## Assignment:
Copy out all of the entries exactly as they appear.

*** Task input ***

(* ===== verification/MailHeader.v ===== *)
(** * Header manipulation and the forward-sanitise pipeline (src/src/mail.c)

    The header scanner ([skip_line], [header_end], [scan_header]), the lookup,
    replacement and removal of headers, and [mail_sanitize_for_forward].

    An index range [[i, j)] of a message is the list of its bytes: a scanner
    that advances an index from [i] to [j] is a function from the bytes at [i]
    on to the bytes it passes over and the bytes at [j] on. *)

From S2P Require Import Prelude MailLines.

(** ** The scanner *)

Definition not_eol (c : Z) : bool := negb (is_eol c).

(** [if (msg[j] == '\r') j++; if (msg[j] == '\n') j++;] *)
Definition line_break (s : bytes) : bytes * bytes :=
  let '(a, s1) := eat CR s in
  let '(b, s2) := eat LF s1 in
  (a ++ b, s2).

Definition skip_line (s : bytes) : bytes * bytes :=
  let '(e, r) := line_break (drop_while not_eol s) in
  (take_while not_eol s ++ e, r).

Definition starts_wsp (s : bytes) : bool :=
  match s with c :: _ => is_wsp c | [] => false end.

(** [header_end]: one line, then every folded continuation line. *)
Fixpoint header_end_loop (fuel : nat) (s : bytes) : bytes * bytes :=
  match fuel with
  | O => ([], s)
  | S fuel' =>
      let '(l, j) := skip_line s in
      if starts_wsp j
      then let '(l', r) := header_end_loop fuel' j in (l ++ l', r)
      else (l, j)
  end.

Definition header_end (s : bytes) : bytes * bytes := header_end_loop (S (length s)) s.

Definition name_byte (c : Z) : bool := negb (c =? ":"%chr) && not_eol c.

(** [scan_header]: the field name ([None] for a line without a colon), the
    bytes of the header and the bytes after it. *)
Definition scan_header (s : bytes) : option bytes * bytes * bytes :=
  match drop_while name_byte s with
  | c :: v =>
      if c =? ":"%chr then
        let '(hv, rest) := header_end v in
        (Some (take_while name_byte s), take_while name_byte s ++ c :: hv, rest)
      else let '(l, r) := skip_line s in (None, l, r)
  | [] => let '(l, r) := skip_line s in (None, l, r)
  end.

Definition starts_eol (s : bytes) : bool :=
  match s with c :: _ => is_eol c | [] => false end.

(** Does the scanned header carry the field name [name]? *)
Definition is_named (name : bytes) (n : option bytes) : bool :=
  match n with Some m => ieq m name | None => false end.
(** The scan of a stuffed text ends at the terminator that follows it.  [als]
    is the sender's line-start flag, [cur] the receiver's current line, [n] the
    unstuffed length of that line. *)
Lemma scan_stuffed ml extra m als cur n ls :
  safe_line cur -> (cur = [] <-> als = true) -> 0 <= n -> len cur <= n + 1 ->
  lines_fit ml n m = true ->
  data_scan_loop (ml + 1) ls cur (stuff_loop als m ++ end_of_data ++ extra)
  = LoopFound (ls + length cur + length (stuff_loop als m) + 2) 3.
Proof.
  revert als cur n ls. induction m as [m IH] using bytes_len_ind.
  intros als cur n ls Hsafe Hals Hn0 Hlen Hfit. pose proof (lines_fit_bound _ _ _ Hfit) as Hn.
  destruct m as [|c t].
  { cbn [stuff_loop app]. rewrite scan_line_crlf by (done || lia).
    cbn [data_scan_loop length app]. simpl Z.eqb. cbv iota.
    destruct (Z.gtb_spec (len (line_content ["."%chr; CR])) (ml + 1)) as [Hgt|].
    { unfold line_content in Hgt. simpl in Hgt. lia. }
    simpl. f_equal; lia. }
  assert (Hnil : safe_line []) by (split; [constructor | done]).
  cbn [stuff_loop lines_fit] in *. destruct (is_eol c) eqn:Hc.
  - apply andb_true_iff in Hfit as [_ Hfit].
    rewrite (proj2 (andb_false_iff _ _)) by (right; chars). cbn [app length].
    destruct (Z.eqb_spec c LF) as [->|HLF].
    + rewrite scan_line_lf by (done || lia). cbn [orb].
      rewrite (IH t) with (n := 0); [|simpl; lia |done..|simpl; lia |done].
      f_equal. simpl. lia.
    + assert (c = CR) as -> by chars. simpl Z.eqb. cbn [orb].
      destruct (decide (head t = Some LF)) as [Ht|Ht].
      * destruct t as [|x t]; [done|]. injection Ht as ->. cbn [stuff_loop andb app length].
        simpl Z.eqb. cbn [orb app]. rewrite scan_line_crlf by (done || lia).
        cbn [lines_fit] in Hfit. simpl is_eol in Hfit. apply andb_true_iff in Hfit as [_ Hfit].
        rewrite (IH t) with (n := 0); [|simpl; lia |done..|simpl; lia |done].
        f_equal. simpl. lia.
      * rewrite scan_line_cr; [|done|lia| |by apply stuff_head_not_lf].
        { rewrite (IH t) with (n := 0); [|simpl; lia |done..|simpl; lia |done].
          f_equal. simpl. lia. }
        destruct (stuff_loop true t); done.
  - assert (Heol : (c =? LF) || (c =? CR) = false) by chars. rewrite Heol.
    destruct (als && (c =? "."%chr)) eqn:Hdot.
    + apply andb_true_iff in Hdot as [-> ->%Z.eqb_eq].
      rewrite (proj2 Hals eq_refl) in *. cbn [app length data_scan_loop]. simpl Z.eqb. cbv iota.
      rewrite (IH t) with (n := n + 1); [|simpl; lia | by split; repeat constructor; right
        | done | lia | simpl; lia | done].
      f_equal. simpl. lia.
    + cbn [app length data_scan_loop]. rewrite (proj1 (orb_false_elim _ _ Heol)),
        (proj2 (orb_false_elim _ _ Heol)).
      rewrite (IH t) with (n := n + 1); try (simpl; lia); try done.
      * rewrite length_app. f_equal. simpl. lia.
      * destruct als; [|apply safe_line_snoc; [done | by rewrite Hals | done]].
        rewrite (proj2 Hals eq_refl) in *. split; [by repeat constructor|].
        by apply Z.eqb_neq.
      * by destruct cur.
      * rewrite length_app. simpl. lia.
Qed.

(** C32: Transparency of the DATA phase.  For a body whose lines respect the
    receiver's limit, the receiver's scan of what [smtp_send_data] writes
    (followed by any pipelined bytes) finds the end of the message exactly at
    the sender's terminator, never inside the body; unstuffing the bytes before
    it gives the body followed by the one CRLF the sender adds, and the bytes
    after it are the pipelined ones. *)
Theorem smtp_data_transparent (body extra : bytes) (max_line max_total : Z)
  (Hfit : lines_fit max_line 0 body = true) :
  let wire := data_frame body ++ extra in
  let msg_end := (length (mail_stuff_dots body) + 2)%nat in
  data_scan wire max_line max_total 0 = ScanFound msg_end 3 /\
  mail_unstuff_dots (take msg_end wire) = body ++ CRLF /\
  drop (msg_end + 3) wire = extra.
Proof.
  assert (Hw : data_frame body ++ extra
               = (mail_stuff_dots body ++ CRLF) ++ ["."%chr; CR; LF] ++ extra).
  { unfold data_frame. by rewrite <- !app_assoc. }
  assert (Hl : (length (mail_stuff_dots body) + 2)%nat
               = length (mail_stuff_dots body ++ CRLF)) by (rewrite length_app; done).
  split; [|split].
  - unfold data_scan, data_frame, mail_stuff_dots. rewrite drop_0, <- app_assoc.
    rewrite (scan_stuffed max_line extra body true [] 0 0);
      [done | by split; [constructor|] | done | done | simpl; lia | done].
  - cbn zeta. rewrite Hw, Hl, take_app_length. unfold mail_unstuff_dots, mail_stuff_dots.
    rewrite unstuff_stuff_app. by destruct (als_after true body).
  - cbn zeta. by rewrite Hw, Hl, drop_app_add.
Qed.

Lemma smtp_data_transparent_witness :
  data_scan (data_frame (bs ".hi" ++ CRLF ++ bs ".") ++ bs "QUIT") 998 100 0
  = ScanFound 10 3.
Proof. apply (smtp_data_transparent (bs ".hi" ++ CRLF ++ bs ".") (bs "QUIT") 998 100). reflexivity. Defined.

*** End of Task input ***

## Response to this task:
(* ===== verification/MailHeader.v ===== *)
(** * Header manipulation and the forward-sanitise pipeline (src/src/mail.c)

    The header scanner ([skip_line], [header_end], [scan_header]), the lookup,
    replacement and removal of headers, and [mail_sanitize_for_forward].

    An index range [[i, j)] of a message is the list of its bytes: a scanner
    that advances an index from [i] to [j] is a function from the bytes at [i]
    on to the bytes it passes over and the bytes at [j] on. *)

From S2P Require Import Prelude MailLines.

(** ** The scanner *)

Definition not_eol (c : Z) : bool := negb (is_eol c).

(** [if (msg[j] == '\r') j++; if (msg[j] == '\n') j++;] *)
Definition line_break (s : bytes) : bytes * bytes :=
  let '(a, s1) := eat CR s in
  let '(b, s2) := eat LF s1 in
  (a ++ b, s2).

Definition skip_line (s : bytes) : bytes * bytes :=
  let '(e, r) := line_break (drop_while not_eol s) in
  (take_while not_eol s ++ e, r).

Definition starts_wsp (s : bytes) : bool :=
  match s with c :: _ => is_wsp c | [] => false end.

(** [header_end]: one line, then every folded continuation line. *)
Fixpoint header_end_loop (fuel : nat) (s : bytes) : bytes * bytes :=
  match fuel with
  | O => ([], s)
  | S fuel' =>
      let '(l, j) := skip_line s in
      if starts_wsp j
      then let '(l', r) := header_end_loop fuel' j in (l ++ l', r)
      else (l, j)
  end.

Definition header_end (s : bytes) : bytes * bytes := header_end_loop (S (length s)) s.

Definition name_byte (c : Z) : bool := negb (c =? ":"%chr) && not_eol c.

(** [scan_header]: the field name ([None] for a line without a colon), the
    bytes of the header and the bytes after it. *)
Definition scan_header (s : bytes) : option bytes * bytes * bytes :=
  match drop_while name_byte s with
  | c :: v =>
      if c =? ":"%chr then
        let '(hv, rest) := header_end v in
        (Some (take_while name_byte s), take_while name_byte s ++ c :: hv, rest)
      else let '(l, r) := skip_line s in (None, l, r)
  | [] => let '(l, r) := skip_line s in (None, l, r)
  end.

Definition starts_eol (s : bytes) : bool :=
  match s with c :: _ => is_eol c | [] => false end.

(** Does the scanned header carry the field name [name]? *)
Definition is_named (name : bytes) (n : option bytes) : bool :=
  match n with Some m => ieq m name | None => false end.
(** The scan of a stuffed text ends at the terminator that follows it.  [als]
    is the sender's line-start flag, [cur] the receiver's current line, [n] the
    unstuffed length of that line. *)
Lemma scan_stuffed ml extra m als cur n ls :
  safe_line cur -> (cur = [] <-> als = true) -> 0 <= n -> len cur <= n + 1 ->
  lines_fit ml n m = true ->
  data_scan_loop (ml + 1) ls cur (stuff_loop als m ++ end_of_data ++ extra)
  = LoopFound (ls + length cur + length (stuff_loop als m) + 2) 3.
Proof.
  revert als cur n ls. induction m as [m IH] using bytes_len_ind.
  intros als cur n ls Hsafe Hals Hn0 Hlen Hfit. pose proof (lines_fit_bound _ _ _ Hfit) as Hn.
  destruct m as [|c t].
  { cbn [stuff_loop app]. rewrite scan_line_crlf by (done || lia).
    cbn [data_scan_loop length app]. simpl Z.eqb. cbv iota.
    destruct (Z.gtb_spec (len (line_content ["."%chr; CR])) (ml + 1)) as [Hgt|].
    { unfold line_content in Hgt. simpl in Hgt. lia. }
    simpl. f_equal; lia. }
  assert (Hnil : safe_line []) by (split; [constructor | done]).
  cbn [stuff_loop lines_fit] in *. destruct (is_eol c) eqn:Hc.
  - apply andb_true_iff in Hfit as [_ Hfit].
    rewrite (proj2 (andb_false_iff _ _)) by (right; chars). cbn [app length].
    destruct (Z.eqb_spec c LF) as [->|HLF].
    + rewrite scan_line_lf by (done || lia). cbn [orb].
      rewrite (IH t) with (n := 0); [|simpl; lia |done..|simpl; lia |done].
      f_equal. simpl. lia.
    + assert (c = CR) as -> by chars. simpl Z.eqb. cbn [orb].
      destruct (decide (head t = Some LF)) as [Ht|Ht].
      * destruct t as [|x t]; [done|]. injection Ht as ->. cbn [stuff_loop andb app length].
        simpl Z.eqb. cbn [orb app]. rewrite scan_line_crlf by (done || lia).
        cbn [lines_fit] in Hfit. simpl is_eol in Hfit. apply andb_true_iff in Hfit as [_ Hfit].
        rewrite (IH t) with (n := 0); [|simpl; lia |done..|simpl; lia |done].
        f_equal. simpl. lia.
      * rewrite scan_line_cr; [|done|lia| |by apply stuff_head_not_lf].
        { rewrite (IH t) with (n := 0); [|simpl; lia |done..|simpl; lia |done].
          f_equal. simpl. lia. }
        destruct (stuff_loop true t); done.
  - assert (Heol : (c =? LF) || (c =? CR) = false) by chars. rewrite Heol.
    destruct (als && (c =? "."%chr)) eqn:Hdot.
    + apply andb_true_iff in Hdot as [-> ->%Z.eqb_eq].
      rewrite (proj2 Hals eq_refl) in *. cbn [app length data_scan_loop]. simpl Z.eqb. cbv iota.
      rewrite (IH t) with (n := n + 1); [|simpl; lia | by split; repeat constructor; right
        | done | lia | simpl; lia | done].
      f_equal. simpl. lia.
    + cbn [app length data_scan_loop]. rewrite (proj1 (orb_false_elim _ _ Heol)),
        (proj2 (orb_false_elim _ _ Heol)).
      rewrite (IH t) with (n := n + 1); try (simpl; lia); try done.
      * rewrite length_app. f_equal. simpl. lia.
      * destruct als; [|apply safe_line_snoc; [done | by rewrite Hals | done]].
        rewrite (proj2 Hals eq_refl) in *. split; [by repeat constructor|].
        by apply Z.eqb_neq.
      * by destruct cur.
      * rewrite length_app. simpl. lia.
Qed.

(** C32: Transparency of the DATA phase.  For a body whose lines respect the
    receiver's limit, the receiver's scan of what [smtp_send_data] writes
    (followed by any pipelined bytes) finds the end of the message exactly at
    the sender's terminator, never inside the body; unstuffing the bytes before
    it gives the body followed by the one CRLF the sender adds, and the bytes
    after it are the pipelined ones. *)
Theorem smtp_data_transparent (body extra : bytes) (max_line max_total : Z)
  (Hfit : lines_fit max_line 0 body = true) :
  let wire := data_frame body ++ extra in
  let msg_end := (length (mail_stuff_dots body) + 2)%nat in
  data_scan wire max_line max_total 0 = ScanFound msg_end 3 /\
  mail_unstuff_dots (take msg_end wire) = body ++ CRLF /\
  drop (msg_end + 3) wire = extra.
Proof.
  assert (Hw : data_frame body ++ extra
               = (mail_stuff_dots body ++ CRLF) ++ ["."%chr; CR; LF] ++ extra).
  { unfold data_frame. by rewrite <- !app_assoc. }
  assert (Hl : (length (mail_stuff_dots body) + 2)%nat
               = length (mail_stuff_dots body ++ CRLF)) by (rewrite length_app; done).
  split; [|split].
  - unfold data_scan, data_frame, mail_stuff_dots. rewrite drop_0, <- app_assoc.
    rewrite (scan_stuffed max_line extra body true [] 0 0);
      [done | by split; [constructor|] | done | done | simpl; lia | done].
  - cbn zeta. rewrite Hw, Hl, take_app_length. unfold mail_unstuff_dots, mail_stuff_dots.
    rewrite unstuff_stuff_app. by destruct (als_after true body).
  - cbn zeta. by rewrite Hw, Hl, drop_app_add.
Qed.

Lemma smtp_data_transparent_witness :
  data_scan (data_frame (bs ".hi" ++ CRLF ++ bs ".") ++ bs "QUIT") 998 100 0
  = ScanFound 10 3.
Proof. apply (smtp_data_transparent (bs ".hi" ++ CRLF ++ bs ".") (bs "QUIT") 998 100). reflexivity. Defined.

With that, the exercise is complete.